Polypeptides associated with camelina meal
The polypeptides associated with mucilage-reduced, oil-free camelina meal were examined by SDS-PAGE (Figure 3A). The 44.1 kDa and 51.7 kDa polypeptides detected under non-reducing conditions are likely monomers of cruciferin similar to those reported for B. napus canola (Nietzel et al., 2013; Perera et al., 2016; Wanasundara, 2011). S-S bonds stabilize these polypeptides since bands between 20 and 39 kDa observed under reducing conditions may be similar to the α- and β-chains of cruciferin. The 14 kDa and 10.4 kDa polypeptides observed under non-reducing and reducing conditions, respectively, are characteristic of napins, which also contain a S-S bond (Wanasundara, 2011). Polypeptide profiles of defatted camelina meal reported by Boyle et al. (2018) and Naugen et al. (2013) also indicated bands representing cruciferin and napin. Apart from these, 15-20 kDa polypeptides also were present. Boyle et al. (2018) speculated that the ~15 to 20 kDa polypeptides found in highly alkaline extracts (pH 12) of camelina meal might be glutelins; however, they are most likely oleosins associated with OBPs as reported for canola (Wijesundera et al., 2013). The lightly stained polypeptides between 67 kDa and 69 kDa may be membrane-bound proteins, aggregates of cruciferin free chains or unidentified SSPs.
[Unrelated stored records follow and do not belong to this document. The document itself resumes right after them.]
Lemma rmatch_project_re (s : jsstring) :
  is_some (rmatch true project_re Some {| rest := s; caps := [] |})
  = starts_with_ic true (str "/project/") s
    || starts_with_ic true (str "/software/") s.
Proof.
  change (str "/project/") with ([47%N] ++ str "project" ++ [47%N]).
  change (str "/software/") with ([47%N] ++ str "software" ++ [47%N]).
  rewrite !starts_with_ic_app.
  unfold project_re. rewrite rmatch_Seq, rmatch_Chr. cbn [rest].
  destruct s as [|d s]; [reflexivity|].
  cbn [starts_with_ic length skipn].
  destruct (chr_eq true 47%N d); [|reflexivity]. cbn [andb].
  rewrite rmatch_Seq. cbn [rmatch]. unfold advance; cbn [rest caps].
  rewrite !rmatch_Lit. cbn [rest].
  destruct (starts_with_ic true (str "project") s) eqn:E1.
  - rewrite (project_not_software s E1). cbn [andb]. rewrite orb_false_r.
    cbn [set_cap advance rest caps].
    destruct (skipn (length (str "project")) s) as [|e t];
      cbn [starts_with_ic]; [reflexivity|].
    destruct (chr_eq true 47%N e); reflexivity.
  - cbn [orelse andb]. rewrite orb_false_l.
    destruct (starts_with_ic true (str "software") s); [|reflexivity].
    cbn [andb set_cap advance rest caps].
    destruct (skipn (length (str "software")) s) as [|e t];
      cbn [starts_with_ic]; [reflexivity|].
    destruct (chr_eq true 47%N e); reflexivity.
Qed.

Lemma test_spec ic r (s : jsstring) :
  test ic r s = true <->
  exists pre t, s = pre ++ t /\
                is_some (rmatch ic r Some {| rest := t; caps := [] |}) = true.
Proof.
  unfold test, exec. generalize 0%nat.
  induction s as [|c s IH]; intros i; cbn [exec_from].
  - destruct (rmatch ic r Some {| rest := []; caps := [] |}) eqn:E.
    + split; [intros _|reflexivity]. exists [], []. now rewrite E.
    + split; [discriminate|]. intros (pre & t & H & M).
      destruct pre, t; try discriminate. now rewrite E in M.
  - destruct (rmatch ic r Some {| rest := c :: s; caps := [] |}) eqn:E.
    + split; [intros _|reflexivity]. exists [], (c :: s). now rewrite E.
    + rewrite IH. split.
      * intros (pre & t & -> & M). now exists (c :: pre), t.
      * intros (pre & t & H & M). destruct pre as [|c' pre].
        -- cbn in H. subst t. now rewrite E in M.
        -- injection H as _ ->. now exists pre, t.
Qed.

Lemma test_project_re (href : jsstring) :
  test true project_re href = true <-> project_path href.
Proof.
  rewrite test_spec. unfold project_path, matches_ci. split.
  - intros (pre & t & -> & M). rewrite rmatch_project_re in M.
    apply orb_true_iff in M as [M|M]; [left | right];
      apply starts_with_ic_spec in M as (op & tl & -> & E);
      now exists pre, op, tl.
  - intros [(pre & op & post & -> & E)|(pre & op & post & -> & E)];
      exists pre, (op ++ post); (split; [reflexivity|]);
      rewrite rmatch_project_re; apply orb_true_iff; [left | right];
      apply starts_with_ic_spec; now exists op, post.
Qed.

Lemma indexOf_from_none_iff (pat s : jsstring) (i : Z) :
  0 <= i -> (indexOf_from pat s i = -1 <-> ~ substring pat s).
Proof.
  revert i; induction s as [|c s IH]; intros i Hi; cbn [indexOf_from].
  - destruct (starts_with pat []) eqn:E.
    + split; [lia|]. intros H; exfalso; apply H.
      apply starts_with_spec in E as [tl E]. now exists [], tl.
    + split; [|reflexivity]. intros _ (pre & post & H).
      destruct pre; [|discriminate]. cbn in H.
      assert (starts_with pat [] = true) by (apply starts_with_spec; now exists post).
      congruence.
  - destruct (starts_with pat (c :: s)) eqn:E.
    + split; [lia|]. intros H; exfalso; apply H.
      apply starts_with_spec in E as [tl E]. now exists [], tl.
    + rewrite IH by lia. split.
      * intros H (pre & post & F). destruct pre as [|c' pre]; cbn in F.
        -- assert (starts_with pat (c :: s) = true)
             by (apply starts_with_spec; now exists post).
           congruence.
        -- injection F as _ F. apply H. now exists pre, post.
      * intros H (pre & post & F). apply H. exists (c :: pre), post.
        cbn. now f_equal.
Qed.

Lemma includes_spec (s pat : jsstring) :
  includes s pat = true <-> substring pat s.
Proof.
  unfold includes, indexOf. rewrite negb_true_iff, Z.eqb_neq.
  rewrite (indexOf_from_none_iff pat s 0) by lia.
  split; [|tauto]. intros H.
  destruct (split_at pat s) as [[b a]|] eqn:E.
  - apply split_at_spec in E as [E _]. now exists b, a.
  - apply split_at_none in E. contradiction.
Qed.

Section HarvesterFacts.
Context {P : Platform}.

Lemma harvest_anchor_guards (base : jsstring) (a : anchor) :
  harvest_anchor base a =
  if test true project_re (or_empty (a_href a))
     && (2 <? length (trim (a_text a)))%nat
     && (includes (absoluteUrl (or_empty (a_href a)) base) (str "/project/")
         || includes (absoluteUrl (or_empty (a_href a)) base) (str "/software/"))
  then [{| p_name := trim (a_text a);
           p_url := absoluteUrl (or_empty (a_href a)) base |}]
  else [].
Proof.
  unfold harvest_anchor.
  destruct (test true project_re (or_empty (a_href a))
            && (2 <? length (trim (a_text a)))%nat); reflexivity.
Qed.

Lemma guards_spec (base : jsstring) (a : anchor) :
  test true project_re (or_empty (a_href a))
  && (2 <? length (trim (a_text a)))%nat
  && (includes (absoluteUrl (or_empty (a_href a)) base) (str "/project/")
      || includes (absoluteUrl (or_empty (a_href a)) base) (str "/software/"))
  = true
  <-> project_path (or_empty (a_href a)) /\
      (2 < length (trim (a_text a)))%nat /\
      project_url (absoluteUrl (or_empty (a_href a)) base).
Proof.
  rewrite !andb_true_iff, orb_true_iff, test_project_re, Nat.ltb_lt.
  unfold project_url. rewrite !includes_spec. tauto.
Qed.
Polypeptide profiles obtained for the enriched cruciferin (Figure 3B; pH 8.5 extraction) and napin (Figure 3C; pH 3 extraction) fractions showed that the majority of intensely-stained bands were related to cruciferin and napin, respectively, similar to those of other crucifers, such asB. napus (Perera et al., 2016), Sinapis alba (Marambe et al., 2015; Wanasundara et al., 2011) and A. thaliana(Withana-Gamage et al., 2013) obtained using a similar separation process. Electrophoretic separation of the fractions under native conditions showed that cruciferin was present in both trimeric and hexameric forms (Figure 3D), while napin was monomeric (Figure 3E), keeping in mind that both cruciferin and napin monomers consist of two polypeptides linked via S-S bonds.